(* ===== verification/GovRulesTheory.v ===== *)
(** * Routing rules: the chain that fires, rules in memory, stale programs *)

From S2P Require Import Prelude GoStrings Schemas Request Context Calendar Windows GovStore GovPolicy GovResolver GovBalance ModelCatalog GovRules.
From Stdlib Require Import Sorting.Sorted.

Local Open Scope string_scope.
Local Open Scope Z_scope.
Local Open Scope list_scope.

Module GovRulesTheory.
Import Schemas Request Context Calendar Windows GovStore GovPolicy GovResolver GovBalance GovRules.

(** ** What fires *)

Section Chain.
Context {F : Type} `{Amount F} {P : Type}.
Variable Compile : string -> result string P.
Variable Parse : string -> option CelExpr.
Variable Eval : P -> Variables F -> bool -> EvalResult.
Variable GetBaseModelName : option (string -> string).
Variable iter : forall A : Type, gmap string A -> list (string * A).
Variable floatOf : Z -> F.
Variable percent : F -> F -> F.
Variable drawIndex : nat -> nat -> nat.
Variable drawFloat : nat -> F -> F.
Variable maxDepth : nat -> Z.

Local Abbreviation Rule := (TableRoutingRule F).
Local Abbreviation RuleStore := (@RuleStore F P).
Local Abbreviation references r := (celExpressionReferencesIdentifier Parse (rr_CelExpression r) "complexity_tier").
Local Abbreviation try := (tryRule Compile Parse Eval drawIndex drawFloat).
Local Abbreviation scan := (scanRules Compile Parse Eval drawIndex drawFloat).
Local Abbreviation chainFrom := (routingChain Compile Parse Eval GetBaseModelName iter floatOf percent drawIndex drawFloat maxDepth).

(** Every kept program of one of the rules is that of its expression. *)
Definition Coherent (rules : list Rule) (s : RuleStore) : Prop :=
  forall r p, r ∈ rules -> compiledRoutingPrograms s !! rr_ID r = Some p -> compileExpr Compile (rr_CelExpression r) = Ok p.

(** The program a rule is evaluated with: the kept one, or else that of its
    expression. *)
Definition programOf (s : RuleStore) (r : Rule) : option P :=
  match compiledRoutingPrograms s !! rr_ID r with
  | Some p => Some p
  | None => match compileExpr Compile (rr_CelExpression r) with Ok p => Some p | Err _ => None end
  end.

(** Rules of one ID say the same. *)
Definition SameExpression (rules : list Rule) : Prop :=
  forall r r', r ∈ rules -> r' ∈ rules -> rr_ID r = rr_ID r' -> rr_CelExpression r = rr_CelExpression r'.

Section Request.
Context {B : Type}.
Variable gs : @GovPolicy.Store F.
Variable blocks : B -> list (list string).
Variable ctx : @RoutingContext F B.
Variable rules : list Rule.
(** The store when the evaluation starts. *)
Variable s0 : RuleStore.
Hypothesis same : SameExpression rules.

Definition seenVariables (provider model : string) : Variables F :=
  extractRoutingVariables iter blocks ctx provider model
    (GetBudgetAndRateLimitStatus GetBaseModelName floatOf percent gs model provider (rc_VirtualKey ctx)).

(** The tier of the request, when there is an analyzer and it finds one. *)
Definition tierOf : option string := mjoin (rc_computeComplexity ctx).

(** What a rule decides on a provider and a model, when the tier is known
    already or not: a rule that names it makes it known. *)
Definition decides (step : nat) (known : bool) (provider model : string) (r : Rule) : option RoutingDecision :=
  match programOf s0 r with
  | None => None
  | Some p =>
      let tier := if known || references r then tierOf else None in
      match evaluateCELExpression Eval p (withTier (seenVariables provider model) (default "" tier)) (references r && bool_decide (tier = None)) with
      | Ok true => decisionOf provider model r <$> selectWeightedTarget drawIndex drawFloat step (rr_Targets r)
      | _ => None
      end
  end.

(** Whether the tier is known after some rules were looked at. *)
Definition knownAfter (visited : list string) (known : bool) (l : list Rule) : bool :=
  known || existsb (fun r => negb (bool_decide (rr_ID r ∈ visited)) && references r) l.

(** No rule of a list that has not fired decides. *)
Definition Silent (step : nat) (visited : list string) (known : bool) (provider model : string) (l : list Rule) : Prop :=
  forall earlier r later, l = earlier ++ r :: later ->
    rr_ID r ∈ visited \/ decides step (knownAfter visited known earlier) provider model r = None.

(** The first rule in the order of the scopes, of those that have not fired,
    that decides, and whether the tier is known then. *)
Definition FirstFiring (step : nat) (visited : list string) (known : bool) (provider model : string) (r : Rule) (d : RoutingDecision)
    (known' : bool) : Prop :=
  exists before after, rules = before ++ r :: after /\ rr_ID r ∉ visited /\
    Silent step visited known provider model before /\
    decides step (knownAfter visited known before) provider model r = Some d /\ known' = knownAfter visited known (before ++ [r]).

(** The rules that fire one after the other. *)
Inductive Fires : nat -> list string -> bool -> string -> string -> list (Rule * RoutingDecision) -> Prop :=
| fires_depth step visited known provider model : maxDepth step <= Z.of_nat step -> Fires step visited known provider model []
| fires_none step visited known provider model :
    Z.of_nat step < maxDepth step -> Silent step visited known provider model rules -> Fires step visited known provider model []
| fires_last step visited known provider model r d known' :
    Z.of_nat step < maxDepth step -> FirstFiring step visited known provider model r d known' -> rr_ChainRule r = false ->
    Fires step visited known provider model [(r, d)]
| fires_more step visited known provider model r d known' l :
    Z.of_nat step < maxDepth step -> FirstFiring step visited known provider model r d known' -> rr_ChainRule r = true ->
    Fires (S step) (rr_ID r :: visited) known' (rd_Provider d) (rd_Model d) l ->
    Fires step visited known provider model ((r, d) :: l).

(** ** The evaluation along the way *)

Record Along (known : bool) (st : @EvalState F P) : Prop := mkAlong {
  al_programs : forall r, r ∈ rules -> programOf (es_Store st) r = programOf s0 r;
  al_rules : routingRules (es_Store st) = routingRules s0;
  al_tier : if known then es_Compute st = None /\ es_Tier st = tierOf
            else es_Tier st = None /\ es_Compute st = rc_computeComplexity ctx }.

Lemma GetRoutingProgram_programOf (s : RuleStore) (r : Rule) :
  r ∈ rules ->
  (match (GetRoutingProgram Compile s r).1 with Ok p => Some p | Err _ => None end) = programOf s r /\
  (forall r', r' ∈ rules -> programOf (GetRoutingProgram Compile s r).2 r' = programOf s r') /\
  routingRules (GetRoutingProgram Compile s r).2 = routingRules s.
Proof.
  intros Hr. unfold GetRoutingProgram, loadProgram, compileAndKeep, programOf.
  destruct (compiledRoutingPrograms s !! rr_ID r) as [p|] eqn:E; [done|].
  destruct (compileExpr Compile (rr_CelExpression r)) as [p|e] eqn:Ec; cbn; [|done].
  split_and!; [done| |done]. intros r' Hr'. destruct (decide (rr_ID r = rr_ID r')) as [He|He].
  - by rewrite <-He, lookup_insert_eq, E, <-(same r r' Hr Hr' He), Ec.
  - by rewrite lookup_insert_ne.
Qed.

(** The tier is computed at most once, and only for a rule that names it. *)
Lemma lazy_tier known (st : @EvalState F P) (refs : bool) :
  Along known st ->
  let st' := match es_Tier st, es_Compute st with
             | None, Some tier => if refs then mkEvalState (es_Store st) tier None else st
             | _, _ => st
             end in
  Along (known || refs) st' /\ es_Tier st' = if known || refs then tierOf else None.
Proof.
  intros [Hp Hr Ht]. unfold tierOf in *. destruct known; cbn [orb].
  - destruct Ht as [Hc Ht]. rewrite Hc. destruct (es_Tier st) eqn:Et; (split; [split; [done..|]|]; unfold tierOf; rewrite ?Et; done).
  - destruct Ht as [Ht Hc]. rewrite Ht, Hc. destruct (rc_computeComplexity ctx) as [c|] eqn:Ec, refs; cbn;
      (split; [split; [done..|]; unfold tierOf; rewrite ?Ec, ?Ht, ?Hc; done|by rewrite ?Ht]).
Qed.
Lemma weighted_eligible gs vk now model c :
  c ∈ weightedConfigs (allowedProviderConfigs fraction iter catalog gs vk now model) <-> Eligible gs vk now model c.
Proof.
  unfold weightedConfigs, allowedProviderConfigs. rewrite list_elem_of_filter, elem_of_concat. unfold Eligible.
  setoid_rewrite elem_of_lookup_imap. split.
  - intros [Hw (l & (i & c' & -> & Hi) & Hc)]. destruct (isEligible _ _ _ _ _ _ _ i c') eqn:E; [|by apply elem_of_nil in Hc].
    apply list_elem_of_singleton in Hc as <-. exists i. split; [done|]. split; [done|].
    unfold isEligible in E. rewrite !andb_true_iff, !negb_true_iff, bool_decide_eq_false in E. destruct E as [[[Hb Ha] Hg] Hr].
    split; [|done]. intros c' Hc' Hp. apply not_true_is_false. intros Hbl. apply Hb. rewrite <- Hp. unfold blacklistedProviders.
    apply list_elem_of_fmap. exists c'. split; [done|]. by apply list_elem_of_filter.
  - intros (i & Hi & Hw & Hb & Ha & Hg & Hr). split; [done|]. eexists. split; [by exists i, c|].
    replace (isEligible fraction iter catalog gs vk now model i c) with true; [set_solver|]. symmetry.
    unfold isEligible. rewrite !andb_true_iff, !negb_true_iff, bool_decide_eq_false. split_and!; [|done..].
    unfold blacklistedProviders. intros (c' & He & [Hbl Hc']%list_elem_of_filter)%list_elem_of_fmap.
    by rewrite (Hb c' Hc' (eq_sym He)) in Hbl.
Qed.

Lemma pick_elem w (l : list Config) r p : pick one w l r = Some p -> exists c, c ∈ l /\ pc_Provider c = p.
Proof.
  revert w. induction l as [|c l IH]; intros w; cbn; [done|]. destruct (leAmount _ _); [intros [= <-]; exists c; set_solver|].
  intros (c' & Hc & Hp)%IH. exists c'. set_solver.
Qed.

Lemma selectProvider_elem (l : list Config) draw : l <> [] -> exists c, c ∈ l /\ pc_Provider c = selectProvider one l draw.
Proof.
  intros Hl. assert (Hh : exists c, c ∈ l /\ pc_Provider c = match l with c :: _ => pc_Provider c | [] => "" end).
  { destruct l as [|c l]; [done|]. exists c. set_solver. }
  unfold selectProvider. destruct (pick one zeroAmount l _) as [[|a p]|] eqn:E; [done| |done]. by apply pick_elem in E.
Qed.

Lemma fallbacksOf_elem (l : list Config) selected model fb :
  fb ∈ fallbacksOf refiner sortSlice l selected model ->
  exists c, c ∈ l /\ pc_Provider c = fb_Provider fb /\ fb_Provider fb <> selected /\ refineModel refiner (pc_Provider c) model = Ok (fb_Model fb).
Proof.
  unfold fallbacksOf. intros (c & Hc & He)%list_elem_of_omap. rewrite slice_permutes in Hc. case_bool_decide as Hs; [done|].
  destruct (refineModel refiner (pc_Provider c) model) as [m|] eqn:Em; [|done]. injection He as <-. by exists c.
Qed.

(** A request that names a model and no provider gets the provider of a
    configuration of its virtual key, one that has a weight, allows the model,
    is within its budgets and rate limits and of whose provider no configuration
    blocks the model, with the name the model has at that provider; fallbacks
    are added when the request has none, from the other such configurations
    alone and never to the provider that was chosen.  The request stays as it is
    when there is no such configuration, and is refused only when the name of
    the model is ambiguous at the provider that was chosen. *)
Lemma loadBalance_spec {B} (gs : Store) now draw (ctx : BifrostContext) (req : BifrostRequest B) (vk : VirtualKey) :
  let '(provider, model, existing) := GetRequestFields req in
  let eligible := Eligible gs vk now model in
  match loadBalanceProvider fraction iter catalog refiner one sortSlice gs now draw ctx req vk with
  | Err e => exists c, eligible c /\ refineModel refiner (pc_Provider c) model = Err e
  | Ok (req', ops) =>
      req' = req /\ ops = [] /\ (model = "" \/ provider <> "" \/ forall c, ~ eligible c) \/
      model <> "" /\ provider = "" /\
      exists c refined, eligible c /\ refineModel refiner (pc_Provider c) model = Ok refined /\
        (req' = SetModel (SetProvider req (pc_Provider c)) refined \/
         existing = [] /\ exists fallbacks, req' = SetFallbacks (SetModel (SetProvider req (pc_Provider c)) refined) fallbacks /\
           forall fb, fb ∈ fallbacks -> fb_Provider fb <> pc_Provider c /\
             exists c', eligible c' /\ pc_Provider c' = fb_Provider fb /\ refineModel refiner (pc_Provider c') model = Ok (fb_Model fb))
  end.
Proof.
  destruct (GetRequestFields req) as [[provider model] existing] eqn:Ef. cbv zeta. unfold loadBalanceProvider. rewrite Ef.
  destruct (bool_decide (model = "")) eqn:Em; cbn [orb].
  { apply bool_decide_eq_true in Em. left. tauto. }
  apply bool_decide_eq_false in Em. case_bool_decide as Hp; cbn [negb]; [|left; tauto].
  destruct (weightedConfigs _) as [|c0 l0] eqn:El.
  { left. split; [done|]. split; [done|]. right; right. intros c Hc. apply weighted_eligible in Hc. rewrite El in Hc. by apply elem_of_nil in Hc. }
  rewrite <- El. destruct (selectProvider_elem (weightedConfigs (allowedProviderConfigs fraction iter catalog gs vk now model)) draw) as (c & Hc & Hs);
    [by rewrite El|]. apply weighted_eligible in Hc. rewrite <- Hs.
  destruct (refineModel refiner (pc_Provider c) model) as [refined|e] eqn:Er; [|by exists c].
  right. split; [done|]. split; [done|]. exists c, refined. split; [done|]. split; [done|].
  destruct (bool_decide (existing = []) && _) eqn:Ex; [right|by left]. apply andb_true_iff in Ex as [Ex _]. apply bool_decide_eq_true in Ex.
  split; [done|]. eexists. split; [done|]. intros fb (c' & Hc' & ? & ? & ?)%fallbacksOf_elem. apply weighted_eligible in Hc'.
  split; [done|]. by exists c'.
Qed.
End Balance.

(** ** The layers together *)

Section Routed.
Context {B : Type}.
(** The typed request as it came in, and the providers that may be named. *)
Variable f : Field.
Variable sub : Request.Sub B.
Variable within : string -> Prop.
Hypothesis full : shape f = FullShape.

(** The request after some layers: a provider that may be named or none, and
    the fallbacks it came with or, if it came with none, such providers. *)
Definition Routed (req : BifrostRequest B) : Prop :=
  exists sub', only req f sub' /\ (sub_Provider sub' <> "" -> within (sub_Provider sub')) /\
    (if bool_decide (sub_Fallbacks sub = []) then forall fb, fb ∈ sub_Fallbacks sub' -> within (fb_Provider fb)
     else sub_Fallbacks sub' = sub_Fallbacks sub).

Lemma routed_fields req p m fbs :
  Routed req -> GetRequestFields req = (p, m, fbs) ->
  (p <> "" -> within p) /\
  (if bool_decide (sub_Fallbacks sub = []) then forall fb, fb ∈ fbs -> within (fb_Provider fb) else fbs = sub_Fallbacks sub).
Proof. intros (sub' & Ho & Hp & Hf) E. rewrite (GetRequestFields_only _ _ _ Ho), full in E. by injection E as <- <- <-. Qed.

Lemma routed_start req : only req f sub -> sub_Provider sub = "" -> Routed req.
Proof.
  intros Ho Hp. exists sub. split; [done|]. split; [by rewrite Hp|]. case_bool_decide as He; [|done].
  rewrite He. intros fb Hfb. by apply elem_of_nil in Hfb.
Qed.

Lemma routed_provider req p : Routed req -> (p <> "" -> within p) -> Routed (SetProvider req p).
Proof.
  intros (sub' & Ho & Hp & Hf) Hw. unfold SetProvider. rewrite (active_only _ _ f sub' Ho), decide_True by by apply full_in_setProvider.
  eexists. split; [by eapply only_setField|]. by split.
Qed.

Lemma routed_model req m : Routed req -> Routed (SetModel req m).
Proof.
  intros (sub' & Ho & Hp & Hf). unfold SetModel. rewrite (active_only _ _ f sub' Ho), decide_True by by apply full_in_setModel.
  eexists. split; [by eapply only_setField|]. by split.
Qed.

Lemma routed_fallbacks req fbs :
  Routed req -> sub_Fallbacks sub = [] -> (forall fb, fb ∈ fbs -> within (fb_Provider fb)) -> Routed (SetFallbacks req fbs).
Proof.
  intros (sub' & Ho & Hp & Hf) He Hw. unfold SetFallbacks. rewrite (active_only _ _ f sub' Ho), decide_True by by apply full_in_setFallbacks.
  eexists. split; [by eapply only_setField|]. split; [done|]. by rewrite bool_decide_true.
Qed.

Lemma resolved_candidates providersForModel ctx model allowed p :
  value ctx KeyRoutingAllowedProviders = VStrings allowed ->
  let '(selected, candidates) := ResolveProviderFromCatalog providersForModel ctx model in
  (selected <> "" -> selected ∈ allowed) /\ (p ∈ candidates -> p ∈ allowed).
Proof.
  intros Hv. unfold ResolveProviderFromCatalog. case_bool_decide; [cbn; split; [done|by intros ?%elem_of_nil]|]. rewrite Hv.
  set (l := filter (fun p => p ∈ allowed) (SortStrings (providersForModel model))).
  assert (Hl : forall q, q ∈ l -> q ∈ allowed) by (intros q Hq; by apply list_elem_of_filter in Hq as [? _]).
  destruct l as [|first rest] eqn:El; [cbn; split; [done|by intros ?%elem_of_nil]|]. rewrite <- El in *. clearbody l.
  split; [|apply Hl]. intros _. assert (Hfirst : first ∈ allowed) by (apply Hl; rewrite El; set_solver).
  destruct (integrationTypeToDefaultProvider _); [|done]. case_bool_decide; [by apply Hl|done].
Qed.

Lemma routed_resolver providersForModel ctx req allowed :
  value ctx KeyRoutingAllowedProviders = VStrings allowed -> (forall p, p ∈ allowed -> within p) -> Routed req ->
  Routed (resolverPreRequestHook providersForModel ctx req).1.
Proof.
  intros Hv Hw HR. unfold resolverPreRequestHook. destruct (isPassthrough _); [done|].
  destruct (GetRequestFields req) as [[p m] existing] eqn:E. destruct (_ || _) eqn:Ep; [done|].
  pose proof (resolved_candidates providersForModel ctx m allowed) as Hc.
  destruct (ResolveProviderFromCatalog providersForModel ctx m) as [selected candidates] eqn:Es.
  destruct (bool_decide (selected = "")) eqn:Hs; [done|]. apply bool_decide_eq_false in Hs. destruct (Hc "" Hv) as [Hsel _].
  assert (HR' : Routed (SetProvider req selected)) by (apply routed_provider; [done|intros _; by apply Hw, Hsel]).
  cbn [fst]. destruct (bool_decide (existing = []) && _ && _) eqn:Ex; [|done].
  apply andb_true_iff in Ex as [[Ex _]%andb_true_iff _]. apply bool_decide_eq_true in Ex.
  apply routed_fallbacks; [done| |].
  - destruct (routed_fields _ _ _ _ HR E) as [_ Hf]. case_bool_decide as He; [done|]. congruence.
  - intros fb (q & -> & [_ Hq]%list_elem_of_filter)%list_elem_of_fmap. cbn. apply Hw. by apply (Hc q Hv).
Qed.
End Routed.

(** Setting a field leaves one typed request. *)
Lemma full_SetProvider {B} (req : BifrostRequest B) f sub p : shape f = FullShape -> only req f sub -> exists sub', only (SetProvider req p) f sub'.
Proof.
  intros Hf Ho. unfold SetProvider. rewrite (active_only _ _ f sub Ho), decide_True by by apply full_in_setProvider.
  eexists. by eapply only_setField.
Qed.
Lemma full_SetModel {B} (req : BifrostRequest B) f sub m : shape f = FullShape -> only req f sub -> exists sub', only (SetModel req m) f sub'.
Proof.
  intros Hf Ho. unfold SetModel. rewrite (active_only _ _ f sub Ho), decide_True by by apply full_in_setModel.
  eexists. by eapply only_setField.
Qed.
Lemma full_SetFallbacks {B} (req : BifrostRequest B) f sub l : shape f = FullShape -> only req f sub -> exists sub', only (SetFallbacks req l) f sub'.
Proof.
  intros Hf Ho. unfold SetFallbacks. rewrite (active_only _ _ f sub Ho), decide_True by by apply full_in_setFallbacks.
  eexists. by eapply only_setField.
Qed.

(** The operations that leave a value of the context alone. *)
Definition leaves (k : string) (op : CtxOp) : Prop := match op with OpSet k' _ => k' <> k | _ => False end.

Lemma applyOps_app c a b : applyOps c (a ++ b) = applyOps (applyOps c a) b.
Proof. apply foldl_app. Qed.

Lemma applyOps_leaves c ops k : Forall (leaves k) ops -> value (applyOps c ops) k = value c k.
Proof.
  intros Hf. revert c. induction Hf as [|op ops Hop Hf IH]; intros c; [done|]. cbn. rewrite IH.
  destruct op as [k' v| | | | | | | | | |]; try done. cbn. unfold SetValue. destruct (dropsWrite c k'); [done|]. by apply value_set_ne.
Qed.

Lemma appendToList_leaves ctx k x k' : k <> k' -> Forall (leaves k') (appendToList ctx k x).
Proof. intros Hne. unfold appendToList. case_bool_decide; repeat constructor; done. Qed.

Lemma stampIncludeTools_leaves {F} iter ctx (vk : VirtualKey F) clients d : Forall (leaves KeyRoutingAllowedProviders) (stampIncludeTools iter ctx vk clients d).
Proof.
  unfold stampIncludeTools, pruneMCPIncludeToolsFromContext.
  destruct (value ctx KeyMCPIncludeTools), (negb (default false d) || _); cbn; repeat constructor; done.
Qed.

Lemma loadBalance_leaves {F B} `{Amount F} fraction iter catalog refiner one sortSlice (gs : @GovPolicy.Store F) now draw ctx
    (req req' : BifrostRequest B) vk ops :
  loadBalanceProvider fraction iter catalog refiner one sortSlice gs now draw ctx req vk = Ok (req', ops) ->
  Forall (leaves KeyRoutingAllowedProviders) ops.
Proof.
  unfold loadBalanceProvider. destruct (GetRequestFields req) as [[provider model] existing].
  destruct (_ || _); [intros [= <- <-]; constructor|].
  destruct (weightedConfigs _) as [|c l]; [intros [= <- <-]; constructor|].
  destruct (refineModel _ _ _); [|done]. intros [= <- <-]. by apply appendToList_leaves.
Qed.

:: What you will do ::
Copy out each line of the records where the string "compileExpr" appears.

:: Answer box ::
  forall r p, r ∈ rules -> compiledRoutingPrograms s !! rr_ID r = Some p -> compileExpr Compile (rr_CelExpression r) = Ok p.
  | None => match compileExpr Compile (rr_CelExpression r) with Ok p => Some p | Err _ => None end
  destruct (compileExpr Compile (rr_CelExpression r)) as [p|e] eqn:Ec; cbn; [|done].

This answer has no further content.